[Stored items]
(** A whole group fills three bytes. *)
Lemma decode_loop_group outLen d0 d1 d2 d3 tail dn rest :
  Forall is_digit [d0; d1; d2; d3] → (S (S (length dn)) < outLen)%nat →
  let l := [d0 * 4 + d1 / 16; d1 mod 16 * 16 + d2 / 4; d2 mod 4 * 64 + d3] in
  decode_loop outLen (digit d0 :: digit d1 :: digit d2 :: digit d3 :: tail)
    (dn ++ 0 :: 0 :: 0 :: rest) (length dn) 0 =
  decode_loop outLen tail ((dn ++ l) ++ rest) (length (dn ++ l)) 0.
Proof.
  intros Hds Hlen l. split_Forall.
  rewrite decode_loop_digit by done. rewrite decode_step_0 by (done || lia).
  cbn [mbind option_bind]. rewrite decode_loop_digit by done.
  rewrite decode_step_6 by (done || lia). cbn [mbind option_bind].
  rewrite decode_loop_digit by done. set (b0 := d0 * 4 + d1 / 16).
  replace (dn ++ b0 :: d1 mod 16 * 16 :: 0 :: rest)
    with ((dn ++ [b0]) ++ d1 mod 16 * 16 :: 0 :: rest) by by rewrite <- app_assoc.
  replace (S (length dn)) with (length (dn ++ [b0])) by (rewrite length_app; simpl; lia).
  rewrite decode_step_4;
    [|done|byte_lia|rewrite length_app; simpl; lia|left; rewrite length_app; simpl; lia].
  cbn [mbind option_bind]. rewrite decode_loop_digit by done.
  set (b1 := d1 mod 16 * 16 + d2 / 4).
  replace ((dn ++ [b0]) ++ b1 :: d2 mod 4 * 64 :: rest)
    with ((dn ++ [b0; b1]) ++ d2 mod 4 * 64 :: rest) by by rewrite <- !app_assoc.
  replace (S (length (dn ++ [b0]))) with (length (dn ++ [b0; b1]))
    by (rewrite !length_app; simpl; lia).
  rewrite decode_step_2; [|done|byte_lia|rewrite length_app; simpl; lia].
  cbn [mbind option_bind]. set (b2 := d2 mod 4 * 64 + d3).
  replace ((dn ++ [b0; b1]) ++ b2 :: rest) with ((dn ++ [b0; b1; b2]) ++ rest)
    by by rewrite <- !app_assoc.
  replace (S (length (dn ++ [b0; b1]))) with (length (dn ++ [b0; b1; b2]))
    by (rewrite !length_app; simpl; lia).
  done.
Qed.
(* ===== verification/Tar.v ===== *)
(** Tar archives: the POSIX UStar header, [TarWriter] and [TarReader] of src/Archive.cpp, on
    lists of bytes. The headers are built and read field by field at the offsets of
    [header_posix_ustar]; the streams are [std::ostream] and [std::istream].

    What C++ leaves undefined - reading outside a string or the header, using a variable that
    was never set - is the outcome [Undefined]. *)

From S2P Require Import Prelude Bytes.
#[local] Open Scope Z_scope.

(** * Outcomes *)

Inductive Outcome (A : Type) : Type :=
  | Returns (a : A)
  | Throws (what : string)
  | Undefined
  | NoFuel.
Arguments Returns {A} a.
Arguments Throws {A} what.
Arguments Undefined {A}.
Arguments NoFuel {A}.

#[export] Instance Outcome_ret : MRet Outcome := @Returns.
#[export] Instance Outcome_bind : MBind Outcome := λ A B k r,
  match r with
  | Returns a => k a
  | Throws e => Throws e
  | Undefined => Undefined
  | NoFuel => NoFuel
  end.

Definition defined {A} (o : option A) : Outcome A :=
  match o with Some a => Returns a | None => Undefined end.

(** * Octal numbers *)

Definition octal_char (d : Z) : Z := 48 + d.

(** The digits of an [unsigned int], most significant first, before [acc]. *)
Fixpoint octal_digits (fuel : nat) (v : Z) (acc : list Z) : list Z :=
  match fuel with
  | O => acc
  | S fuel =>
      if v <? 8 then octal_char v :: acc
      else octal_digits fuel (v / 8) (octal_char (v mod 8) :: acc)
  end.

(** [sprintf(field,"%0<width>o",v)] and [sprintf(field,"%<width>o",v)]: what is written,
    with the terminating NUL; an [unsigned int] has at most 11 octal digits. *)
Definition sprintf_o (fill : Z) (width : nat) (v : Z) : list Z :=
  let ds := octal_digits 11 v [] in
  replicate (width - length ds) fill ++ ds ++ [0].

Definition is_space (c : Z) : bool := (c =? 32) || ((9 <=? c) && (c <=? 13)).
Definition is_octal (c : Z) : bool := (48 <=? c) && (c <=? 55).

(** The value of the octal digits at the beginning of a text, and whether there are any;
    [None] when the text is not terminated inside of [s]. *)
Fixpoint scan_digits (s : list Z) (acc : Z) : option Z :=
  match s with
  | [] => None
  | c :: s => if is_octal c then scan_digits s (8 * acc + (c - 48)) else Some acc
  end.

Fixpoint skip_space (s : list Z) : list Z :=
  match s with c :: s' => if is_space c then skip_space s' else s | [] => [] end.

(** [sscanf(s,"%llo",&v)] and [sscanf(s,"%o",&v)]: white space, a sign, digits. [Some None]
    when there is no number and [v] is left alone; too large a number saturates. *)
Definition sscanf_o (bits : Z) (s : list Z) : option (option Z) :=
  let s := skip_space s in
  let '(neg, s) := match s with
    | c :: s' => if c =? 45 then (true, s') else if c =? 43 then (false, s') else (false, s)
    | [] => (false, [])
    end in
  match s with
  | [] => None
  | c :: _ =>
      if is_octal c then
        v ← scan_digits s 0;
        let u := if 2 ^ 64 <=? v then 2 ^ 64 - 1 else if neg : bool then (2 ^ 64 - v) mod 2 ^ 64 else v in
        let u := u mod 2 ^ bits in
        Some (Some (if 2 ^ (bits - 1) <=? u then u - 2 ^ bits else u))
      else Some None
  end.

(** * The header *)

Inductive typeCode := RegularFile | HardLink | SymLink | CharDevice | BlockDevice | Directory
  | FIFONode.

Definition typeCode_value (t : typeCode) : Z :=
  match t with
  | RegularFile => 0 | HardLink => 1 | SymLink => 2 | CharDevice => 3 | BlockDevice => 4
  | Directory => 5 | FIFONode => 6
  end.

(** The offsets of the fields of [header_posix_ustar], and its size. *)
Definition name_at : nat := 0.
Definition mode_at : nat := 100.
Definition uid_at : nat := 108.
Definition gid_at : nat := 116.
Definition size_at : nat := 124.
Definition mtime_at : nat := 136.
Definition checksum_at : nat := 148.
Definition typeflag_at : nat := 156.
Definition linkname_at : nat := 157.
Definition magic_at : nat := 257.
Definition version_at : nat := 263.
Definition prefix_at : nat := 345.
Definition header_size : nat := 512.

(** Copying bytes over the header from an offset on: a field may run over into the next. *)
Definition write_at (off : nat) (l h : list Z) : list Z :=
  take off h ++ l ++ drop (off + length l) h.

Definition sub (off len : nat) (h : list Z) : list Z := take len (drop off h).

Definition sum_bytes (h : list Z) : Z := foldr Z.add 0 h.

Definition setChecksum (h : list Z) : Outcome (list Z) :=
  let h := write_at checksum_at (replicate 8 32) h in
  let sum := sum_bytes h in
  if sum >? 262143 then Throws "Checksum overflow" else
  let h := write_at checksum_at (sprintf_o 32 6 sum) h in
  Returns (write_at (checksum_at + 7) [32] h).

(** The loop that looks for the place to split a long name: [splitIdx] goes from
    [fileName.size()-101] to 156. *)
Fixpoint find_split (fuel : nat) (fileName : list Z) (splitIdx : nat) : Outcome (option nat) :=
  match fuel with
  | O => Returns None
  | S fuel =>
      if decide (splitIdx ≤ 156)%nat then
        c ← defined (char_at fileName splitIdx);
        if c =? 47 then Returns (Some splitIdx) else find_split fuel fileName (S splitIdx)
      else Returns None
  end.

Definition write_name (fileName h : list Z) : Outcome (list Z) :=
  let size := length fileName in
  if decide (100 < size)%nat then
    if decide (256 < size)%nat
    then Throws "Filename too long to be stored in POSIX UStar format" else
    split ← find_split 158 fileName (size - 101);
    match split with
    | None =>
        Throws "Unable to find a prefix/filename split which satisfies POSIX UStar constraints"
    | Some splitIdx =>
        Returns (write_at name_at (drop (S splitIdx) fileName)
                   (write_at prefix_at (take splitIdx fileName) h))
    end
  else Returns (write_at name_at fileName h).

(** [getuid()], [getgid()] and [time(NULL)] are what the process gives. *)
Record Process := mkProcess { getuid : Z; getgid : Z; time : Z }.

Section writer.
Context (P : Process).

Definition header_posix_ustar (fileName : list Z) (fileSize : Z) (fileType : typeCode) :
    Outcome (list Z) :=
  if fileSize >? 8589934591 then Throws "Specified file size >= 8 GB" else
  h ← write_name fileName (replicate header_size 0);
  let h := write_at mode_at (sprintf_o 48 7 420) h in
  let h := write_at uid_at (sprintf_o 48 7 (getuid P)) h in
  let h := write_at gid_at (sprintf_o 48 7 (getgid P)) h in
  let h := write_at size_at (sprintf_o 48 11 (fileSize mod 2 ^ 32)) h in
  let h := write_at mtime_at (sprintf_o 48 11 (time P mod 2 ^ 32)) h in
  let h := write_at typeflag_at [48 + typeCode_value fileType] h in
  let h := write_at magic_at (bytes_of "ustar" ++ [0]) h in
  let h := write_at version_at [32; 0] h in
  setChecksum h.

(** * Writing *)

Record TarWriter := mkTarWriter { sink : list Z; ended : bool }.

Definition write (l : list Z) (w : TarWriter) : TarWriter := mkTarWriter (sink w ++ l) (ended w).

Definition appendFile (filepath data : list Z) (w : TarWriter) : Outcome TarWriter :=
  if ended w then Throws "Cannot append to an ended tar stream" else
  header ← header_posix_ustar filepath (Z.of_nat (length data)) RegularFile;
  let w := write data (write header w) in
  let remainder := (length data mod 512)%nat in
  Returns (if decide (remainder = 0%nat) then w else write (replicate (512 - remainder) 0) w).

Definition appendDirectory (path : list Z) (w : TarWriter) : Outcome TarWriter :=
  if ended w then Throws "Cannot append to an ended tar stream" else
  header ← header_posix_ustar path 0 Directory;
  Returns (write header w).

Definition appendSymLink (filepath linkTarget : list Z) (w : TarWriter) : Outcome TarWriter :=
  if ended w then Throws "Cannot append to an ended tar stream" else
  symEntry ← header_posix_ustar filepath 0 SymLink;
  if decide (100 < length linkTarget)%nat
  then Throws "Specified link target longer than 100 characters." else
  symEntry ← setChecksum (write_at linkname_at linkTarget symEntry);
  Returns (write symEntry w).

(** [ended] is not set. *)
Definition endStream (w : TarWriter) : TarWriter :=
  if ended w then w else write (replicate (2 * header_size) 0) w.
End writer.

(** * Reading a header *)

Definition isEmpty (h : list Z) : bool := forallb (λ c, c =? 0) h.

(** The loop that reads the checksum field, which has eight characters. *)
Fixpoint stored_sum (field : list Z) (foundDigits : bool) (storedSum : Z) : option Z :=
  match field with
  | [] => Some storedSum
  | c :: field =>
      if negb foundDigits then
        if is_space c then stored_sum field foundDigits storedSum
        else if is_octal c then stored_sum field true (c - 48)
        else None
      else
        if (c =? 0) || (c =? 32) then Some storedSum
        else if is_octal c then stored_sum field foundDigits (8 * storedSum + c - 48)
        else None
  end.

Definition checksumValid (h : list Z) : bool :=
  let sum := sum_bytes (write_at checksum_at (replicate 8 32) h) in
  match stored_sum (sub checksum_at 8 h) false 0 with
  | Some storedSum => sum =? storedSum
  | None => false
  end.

*Problem details*:
Each line carrying the string "there" should be copied out from the entries.

*Result of this task*:
(** The value of the octal digits at the beginning of a text, and whether there are any;
    when there is no number and [v] is left alone; too large a number saturates. *)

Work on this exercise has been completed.